9 Responses to “Plowing through Dunes, and Jones”

  1. Jay M. Says:

    Recently completed:
    Fer-de-Lance, by Rex Stout (the first Nero Wolfe novel). I had not realized how much of an s.o.b. Wolfe really was, based on the few TV movies I’d seen.

    In progress:
    Pride and Prejudice, by Jane Austen. This is the second Austen novel I’m reading. I plan to read all 6 because I have seen movies based on all 6 and all sorts of related movies, and I’m curious to see just why the books are so popular. (I’d read Sense and Sensibility just before the Nero Wolfe novel.)

    • janelindskold Says:

      I adore Nero Wolfe. I think I’ve read all the books. If you keep going, you’ll learn a bit about why he’s the way he is, but if you expect him to get warm and fuzzy, you’ll be disappointed.

      Sense and Sensibility is a first novel with a first novel’s flaws: too many characters, too many side plots. The movie script combined many of these to the greater advantage.

      I rather adore PRIDE AND PREJUDICE. So does my husband, so I don’t think it’s a “girl thing.” My favorite adaptation is the mini-series, rather than any of the movies.

      • Jay M. Says:

        Two-thirds through “Pride and Prejudice” now. I’m realizing that watching the movies without reading the books is like watching the “Harry Potter” movies without reading the books. There is a lot of assumed knowledge which is confusing if you haven’t read the original. The main thing: I *finally* understand Darcy’s feelings toward Elizabeth. It’s really hard to portray the man’s unspoken thoughts on screen, at least in the three movie versions I’ve seen.


        I don’t expect Wolfe to be warm and fuzzy. Arranging another man’s death just to avoid going outside seemed a bit extreme, though.
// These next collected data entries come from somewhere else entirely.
(** * Pecel: discovery, filtering, ingestion and serialisation of a file tree

    A shallow embedding of [cmd/main/main.go].  Go strings are byte
    sequences and are modelled by [string] (a list of 8-bit [ascii]);
    [int] and [int64] are modelled by [Z] with the 64-bit wrap-around of
    the additions written out.  What the program obtains from the Go
    standard library and from the operating system (regular expressions,
    [filepath.Rel], the Unicode tail of [strings.EqualFold], gzip, the
    clock, float formatting) is a field of the classes [PathLib] and
    [OutLib]; the file tree and the system calls are a [World]. *)

From Stdlib Require Import ZArith List String Ascii Bool Lia Permutation.
From Stdlib Require Import DecimalString DecimalZ.
Import ListNotations.
Local Open Scope string_scope.
Local Open Scope Z_scope.
Set Warnings "-register-all".

(** ** Machine integers *)

Definition wrap64 (z : Z) : Z := (z + 2 ^ 63) mod 2 ^ 64 - 2 ^ 63.

Definition add64 (a b : Z) : Z := wrap64 (a + b).

Definition int64_range (z : Z) : Prop := - 2 ^ 63 <= z < 2 ^ 63.

(** ** Strings as bytes *)

Definition byte_of (c : ascii) : Z := Z.of_N (N_of_ascii c).

Definition len (s : string) : Z := Z.of_nat (String.length s).

Definition HasPrefix (s p : string) : bool := String.prefix p s.

Fixpoint chars (s : string) : list ascii :=
  match s with
  | EmptyString => []
  | String c r => c :: chars r
  end.

Fixpoint of_chars (l : list ascii) : string :=
  match l with
  | [] => EmptyString
  | c :: r => String c (of_chars r)
  end.

Definition is_ascii_string (s : string) : Prop :=
  Forall (fun c => byte_of c < 128) (chars s).

(** ** The records of the program *)

Record Config := {
  InputDir : string;
  OutputFile : string;
  Extensions : list string;
  ExcludeHidden : bool;
  MaxFileSize : Z;
  MinFileSize : Z;
  ExcludePattern : string;
  IncludePattern : string;
  OutputFormat : string;
  Compress : bool;
  Parallel : Z;
  Quiet : bool;
  Verbose : bool;
  DryRun : bool
}.

Record FileInfo := {
  Path : string;
  Size : Z;
  Modified : string;
  Content : string;
  RelativePath : string
}.

(** [Duration] is the elapsed time; the program keeps it as a float64 of
    seconds, the model keeps the nanoseconds it was computed from. *)
Record Stats := {
  FilesProcessed : Z;
  Directories : Z;
  TotalBytes : Z;
  Duration : Z;
  OutputSize : Z
}.

Definition zeroStats : Stats :=
  {| FilesProcessed := 0; Directories := 0; TotalBytes := 0;
     Duration := 0; OutputSize := 0 |}.

(** What [os.FileInfo] gives the program: the leaf name, the size, the
    modification time (already in the layout ["2006-01-02 15:04:05"]) and
    the directory bit. *)
Record OsFileInfo := {
  Name : string;
  FSize : Z;
  ModTime : string;
  IsDir : bool
}.

(** ** [isHidden] *)

Definition isHidden (name : string) : bool :=
  HasPrefix name "." || (HasPrefix name "~" && (1 <? len name)).

(** ** [filepath.Ext]: the suffix from the last dot of the last element.

    The library scans the bytes from the end and stops at a separator;
    [ext_scan] is that loop over the reversed bytes, [acc] being the bytes
    already passed. *)

Definition dot : ascii := "."%char.
Definition slash : ascii := "/"%char.

Fixpoint ext_scan (rev_bytes : list ascii) (acc : list ascii) : list ascii :=
  match rev_bytes with
  | [] => []
  | c :: r =>
      if Ascii.eqb c slash then []
      else if Ascii.eqb c dot then c :: acc
      else ext_scan r (c :: acc)
  end.

Definition Ext (path : string) : string :=
  of_chars (ext_scan (rev (chars path)) []).

(** ** Lower-casing of ASCII letters, used to state case-insensitivity *)

Definition is_upper (c : ascii) : bool :=
  (65 <=? byte_of c) && (byte_of c <=? 90).

Definition to_lower (c : ascii) : ascii :=
  if is_upper c then ascii_of_N (Z.to_N (byte_of c + 32)) else c.

Fixpoint ToLower (s : string) : string :=
  match s with
  | EmptyString => EmptyString
  | String c r => String (to_lower c) (ToLower r)
  end.

(** ** What the program takes from the Go library on paths and patterns *)

Class PathLib := {
  (** The library's compiled regular expressions. *)
  Regexp : Type;
  (** [regexp.Compile]; [None] is its error. *)
  Compile : string -> option Regexp;
  MatchString : Regexp -> string -> bool;
  (** [filepath.Rel base target]; [None] is its error. *)
  Rel : string -> string -> option string;
  (** [filepath.Join] of a directory and one name, and [filepath.Dir]. *)
  Join : string -> string -> string;
  Dir : string -> string;
  (** [strings.TrimSpace] *)
  TrimSpace : string -> string;
  (** The continuation of [strings.EqualFold] once a byte outside ASCII
      is met (simple Unicode case folding, rune by rune). *)
  equalFoldUnicode : string -> string -> bool
}.

Section Filter.

Context {L : PathLib}.

(** [strings.EqualFold]: the ASCII fast path of the library, byte by
    byte, handing over to the Unicode loop at the first non-ASCII byte. *)
Fixpoint EqualFold (s t : string) : bool :=
  match s, t with
  | String sr s', String tr t' =>
      if 128 <=? Z.lor (byte_of sr) (byte_of tr) then equalFoldUnicode s t
      else if byte_of tr =? byte_of sr then EqualFold s' t'
      else
        let lo := Z.min (byte_of sr) (byte_of tr) in
        let hi := Z.max (byte_of sr) (byte_of tr) in
        if (65 <=? lo) && (lo <=? 90) && (hi =? lo + 32)
        then EqualFold s' t'
        else false
  | EmptyString, EmptyString => true
  | _, _ => false
  end.

(** The extension loop of [shouldProcessFile]: [found] is set by the
    first allowed extension that folds to [ext]. *)
Fixpoint extFound (ext : string) (allowed : list string) : bool :=
  match allowed with
  | [] => false
  | allowedExt :: rest =>
      if EqualFold ext allowedExt then true else extFound ext rest
  end.

(** [relPath, _ := filepath.Rel(...)]: the error is dropped and the
    path is then the empty string. *)
Definition relOrEmpty (base path : string) : string :=
  match Rel base path with
  | Some r => r
  | None => ""
  end.

Definition shouldProcessFile (path : string) (info : OsFileInfo)
    (config : Config) (excludeRegex includeRegex : option Regexp) : bool :=
  if ExcludeHidden config && isHidden (Name info) then false
  else if (0 <? MaxFileSize config) && (MaxFileSize config <? FSize info)
  then false
  else if (0 <? MinFileSize config) && (FSize info <? MinFileSize config)
  then false
  else if (negb (Nat.eqb (List.length (Extensions config)) 0))
          && negb (extFound (Ext path) (Extensions config))
  then false
  else
    let relPath := relOrEmpty (InputDir config) path in
    if match excludeRegex with
       | Some re => MatchString re relPath
       | None => false
       end
    then false
    else if match includeRegex with
            | Some re => negb (MatchString re relPath)
            | None => false
            end
    then false
    else true.

(** *** The predicate as the specification words it

    Six rules in a fixed order; [firstFailure] is the first rule that
    rejects, if any. *)
Inductive Rule :=
| RHidden | RMaxSize | RMinSize | RExtension | RExclude | RInclude.

Definition rule_rejects (path : string) (info : OsFileInfo)
    (config : Config) (excludeRegex includeRegex : option Regexp)
    (r : Rule) : bool :=
  match r with
  | RHidden => ExcludeHidden config && isHidden (Name info)
  | RMaxSize => (0 <? MaxFileSize config) && (MaxFileSize config <? FSize info)
  | RMinSize => (0 <? MinFileSize config) && (FSize info <? MinFileSize config)
  | RExtension =>
      match Extensions config with
      | [] => false
      | _ => negb (existsb (EqualFold (Ext path)) (Extensions config))
      end
  | RExclude =>
      match excludeRegex with
      | Some re => MatchString re (relOrEmpty (InputDir config) path)
      | None => false
      end
  | RInclude =>
      match includeRegex with
      | Some re => negb (MatchString re (relOrEmpty (InputDir config) path))
      | None => false
      end
  end.

Definition rule_order : list Rule :=
  [RHidden; RMaxSize; RMinSize; RExtension; RExclude; RInclude].

Definition ruleIndex (r : Rule) : nat :=
  match r with
  | RHidden => 1 | RMaxSize => 2 | RMinSize => 3
  | RExtension => 4 | RExclude => 5 | RInclude => 6
  end.

Definition firstFailure (path : string) (info : OsFileInfo)
    (config : Config) (excludeRegex includeRegex : option Regexp)
    : option Rule :=
  find (rule_rejects path info config excludeRegex includeRegex) rule_order.

(** ** The file tree as [filepath.Walk] reads it

    [filepath.Walk] calls [os.Lstat] on every name and [readDirNames]
    (which sorts) on every directory.  An [Entry] is what these calls
    return for one name: a file, a directory with its sorted entries
    ([None] when reading the directory fails), or a name whose [Lstat]
    fails. *)
Inductive Entry :=
| EFile (name : string) (size : Z) (mtime : string)
| EDir (name : string) (entries : option (list Entry))
| EErr (name : string).

Definition entryName (e : Entry) : string :=
  match e with
  | EFile name _ _ => name
  | EDir name _ => name
  | EErr name => name
  end.

Definition entryIsDir (e : Entry) : bool :=
  match e with
  | EDir _ _ => true
  | _ => false
  end.

Definition fileOsInfo (name : string) (size : Z) (mtime : string) : OsFileInfo :=
  {| Name := name; FSize := size; ModTime := mtime; IsDir := false |}.

Definition dirOsInfo (name : string) : OsFileInfo :=
  {| Name := name; FSize := 0; ModTime := ""; IsDir := true |}.

(** What a [WalkFunc] returns: [nil], [filepath.SkipDir],
    [filepath.SkipAll] or another error. *)
Inductive WalkErr := WNil | WSkipDir | WSkipAll | WOther.

Definition isNil (r : WalkErr) : bool :=
  match r with WNil => true | _ => false end.

Definition isSkipDir (r : WalkErr) : bool :=
  match r with WSkipDir => true | _ => false end.

(** A [WalkFunc] over a state [S]: path, info, whether [err] is non-nil. *)
Definition WalkFunc (S : Type) : Type :=
  string -> option OsFileInfo -> bool -> S -> S * WalkErr.

(** The library's recursive [walk]; [walkNames] is its loop over the
    names of one directory. *)
Fixpoint walk {S : Type} (fn : WalkFunc S) (path : string) (e : Entry) (s : S)
    {struct e} : S * WalkErr :=
  match e with
  | EFile name size mtime => fn path (Some (fileOsInfo name size mtime)) false s
  | EErr _ => fn path None true s
  | EDir name entries =>
      let '(s1, err1) :=
        fn path (Some (dirOsInfo name))
           (match entries with None => true | Some _ => false end) s in
      match entries with
      | Some names =>
          if isNil err1 then
            (fix walkNames (names : list Entry) (s : S) {struct names}
                 : S * WalkErr :=
               match names with
               | [] => (s, WNil)
               | c :: rest =>
                   let filename := Join path (entryName c) in
                   match c with
                   | EErr _ =>
                       let '(s', err) := fn filename None true s in
                       if negb (isNil err) && negb (isSkipDir err)
                       then (s', err)
                       else walkNames rest s'
                   | _ =>
                       let '(s', err) := walk fn filename c s in
                       if negb (isNil err)
                          && (negb (entryIsDir c) || negb (isSkipDir err))
                       then (s', err)
                       else walkNames rest s'
                   end
               end) names s1
          else (s1, err1)
      | None => (s1, err1)
      end
  end.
      • Jane Lindskold Says:

        It’s not uncommon for mysteries of that time to end with something that results in the death of the suspect. This permitted closure, without the need for the realities of the case going to court and actual rules of evidence coming into play.

    • Chad Merkley Says:

      My opinion is that P&P is Austen’s best novel. Northanger Abbey was written before S&S, but published later. Just keep in mind that it was written by a teenager when you read it. Mansfield Park is full of characters that make you want to punch them. Emma is fun. I can’t remember much about my reaction to Persuasion.

  2. Louis Robinson Says:

    I’ve come to the conclusion that for Herbert, sequels were a mistake. Dosadi Experiment also disappoints compared to Whipping Star.

    Have to admit to not reading much other that on-line discussions & lately. Been getting my idea fix from lecturs from the Learning Company. Just finished sequences on Foundations of Western Civilisation and Rome and the Barbarians. That last term is one that should be tossed around with care, remembering that the Romans numbered Carthage and Persia among the ‘barbarian’ at the gates. And, as far as the Greeks were concerned Rome was right at the top of the list 😉

  3. Paul Dellinger Says:

    I think I got “Pride and Prejudice” free on Kindle. Had never read it, and felt I should, especially as a library book club I’m in had chosen “Pride and Prejudice and Zombies” one month. I would have hated to read that without reading the source material – which, no surprise, was tons better.

  4. Chad Merkley Says:

    I’ve been reading more by Charles de Lint: Widdershins and The Blue Girl were both very good, but very different. I also read The Wood Wife by Terri Windling. It made me want to write more poetry.

    I’ve pretty much gone through all the Diana Wynne Jones books available at the local library, but I know there are some still out there. I need to plan on a used bookstore prowl, soon.